In December of 1986 Slayer played in Washington, D.C.'s Warner Theater, where I had just seen Motorhead on their 'Orgasmatron' tour the previous weekend. Two huge shows. Two very, very different shows, to be sure. Both bands were fantastic, but this particular Slayer show was the best show I had ever seen until Mr. Bungle blew my mind in 2000 on their 'California' tour. Slayer were brutal that night. The crowd ended up getting almost completely out of control. You could feel it building all night long. Slayer felt it as well. At one point Tom Araya even admonished the crowd for turning a night that could have gone down as one of the most amazing shows in a long, long career into a near disaster. I've never figured out what started it. The road crew were vicious that night, but everyone had seen people being hit as they were drug from the stage before. That wasn't new. There were always two or three fans who would happily test the waters once a few adult beverages had loosened them up, and this particular crew were not having it. For whatever reason though, the people never stopped jumping onto the stage. I have no doubt there were guys whose arms and hands were sore from trying to keep a 'World War Z' style onslaught of stage divers from overtaking the stage.

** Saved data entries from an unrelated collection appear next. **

Definition RevokeRefreshToken (m : RefreshMaterial) (clientID reason : string) (now : time)
  : World -> option error * World := run (
  sql_db (fun s => match sid_of_token m s with
                   | Some sid => update_grant sid
                       (fun g => (g_client_id g =? clientID)%string && not_revoked g)
                       (revoke_row now reason) s
                   | None => Some (0, s)
                   end)
         (Some (Wrapped "revoke refresh grant" ErrSQL)) ;;
  mret None).
End Operations.

(** ** internal/statedb/revocation.go *)

Record RevocationCredential := {
  rc_Refresh : option RefreshMaterial;
  rc_SID : string;
  rc_TokenJKT : string;
  rc_RequireTokenBinding : bool
}.

Section Revocation.
Context `{Env}.

(** What the inspection of a credential finds. *)
Definition inspect_credential (credential : RevocationCredential) (clientID : string) (s : Tables)
  : option (string * GrantRow * option TokenRow) :=
  match rc_Refresh credential with
  | Some m =>
      '(t, g) ← token_and_grant (HandleHash m) s;
      if (t_token_hash t =? TokenHash m)%string && (g_client_id g =? clientID)%string
      then Some (t_sid t, g, Some t) else None
  | None =>
      if is_empty (rc_SID credential) then None
      else g ← refresh_grants s !! rc_SID credential;
           if (g_client_id g =? clientID)%string then Some (rc_SID credential, g, None) else None
  end.

Definition credential_usable (now : time) (g : GrantRow) (t : option TokenRow) : bool :=
  negb (is_some (g_revoked_at g))
  && negb (match t with Some t => is_some (t_consumed_at t) | None => false end)
  && before now (g_idle_expires_at g) && before now (g_absolute_expires_at g)
  && (match t with Some t => before now (t_expires_at t) | None => true end).

(** The DPoP conditions of a revocation. *)
Definition revocation_matches (credential : RevocationCredential) (proofJKT grantJKT : string) : bool :=
  if is_empty proofJKT then is_empty grantJKT && is_empty (rc_TokenJKT credential)
  else if negb (is_empty grantJKT) && (proofJKT =? grantJKT)%string
       then is_some (rc_Refresh credential) || negb (rc_RequireTokenBinding credential)
            || (rc_TokenJKT credential =? grantJKT)%string
       else false.

Definition RevokeCredential (credential : RevocationCredential) (clientID proofJKT reason : string)
    (now : time) : World -> option error * World :=
  let broken op := Some (Wrapped op ErrSQL) in
  run (
  begin_tx (broken "begin credential revocation") ;;
  found ← (if is_nil (rc_Refresh credential) && is_empty (rc_SID credential) then mret None
           else sql_tx (select (inspect_credential credential clientID))
                  (broken "inspect revocation credential"));
  match found with
  | Some (sid, g, t) =>
      when (credential_usable now g t
            && revocation_matches credential proofJKT (coalesce (g_dpop_jkt g)))
        (sql_tx (update_grant sid not_revoked (revoke_row now reason))
           (broken "revoke credential grant") ;; mret tt)
  | None => mret tt
  end ;;
  commit_tx (broken "commit credential revocation") ;;
  mret None).
End Revocation.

To say that the area between the first row of seats and the stage found hundreds of us packed like sardines doesn't really begin to describe the experience. Nor does it really address the smells in a scene like that. Rim shot, please... yes, on the drums. It was nuts man, nuts! If your arm somehow ended up over your head it may stay there for three or four minutes. If the pack shifted suddenly and pulled you off your feet you might not touch the ground again until the next verse, and even then you may only have had one foot on the ground. I think anyone with claustrophobia would have had a complete meltdown. People were using anyone's hair they could grab to pull themselves on top of you like someone scaling a wall, then they walked on our heads like stepping stones to get onto the stage. That's how packed it was, you couldn't stop anyone from doing anything because you couldn't move, twist or even lower you head. Once they got to the stage they either jumped back into the pit, landing on top of defenseless headbangers who couldn't move to catch anyone or to protect themselves, or they were dragged off by two or three dudes who started wailing on them. Spit was flying everywhere, and dripping off of all the mics and every one of the uniformed security crew who were forced into action by all of the insanity pouring onto the stage. I began to worry about what all of that energy, and all of those amped up people would do when let back out onto the street. It was intense to say the least, and more than a little scary. I did manage to get some pretty good shots when I could actually control my arms. I should have taken some shots of the place after Slayer's set. The first three rows of seats were flattened. Only the metal frames bolted to the floor remained, some blood, hair, probably a nose ring or two, and these pictures...
This last shot is from that long adventure in New York to L'Amour where I got to watch the set form the stage. Slayer played 'Hardening of the Arteries' and let it bleed into 'Hell Awaits'. The outro of 'Hardening' is the intro to 'Hell Awaits', and I took this shot as Dave Lombardo began those big tom flams before the double bass kicked in. I can't believe that show was thirty years ago! Time keeps rolling along, doesn't it? If that show really was thirty years ago, I must be around twenty seven or twenty eight. Yeesh! Marcus wasn't even born yet! I wasn't in Confessor. My drum set was brand spanking new and I was just weeks away from moving out of the house. All I was concerned about was being able to see shows like these.
Well, I just wanted to share these photos with you all. Surely, someone will find them interesting. Tell me about some of the shows that floored you way back when. Slayer, or Perry Como... whoever floats your boat.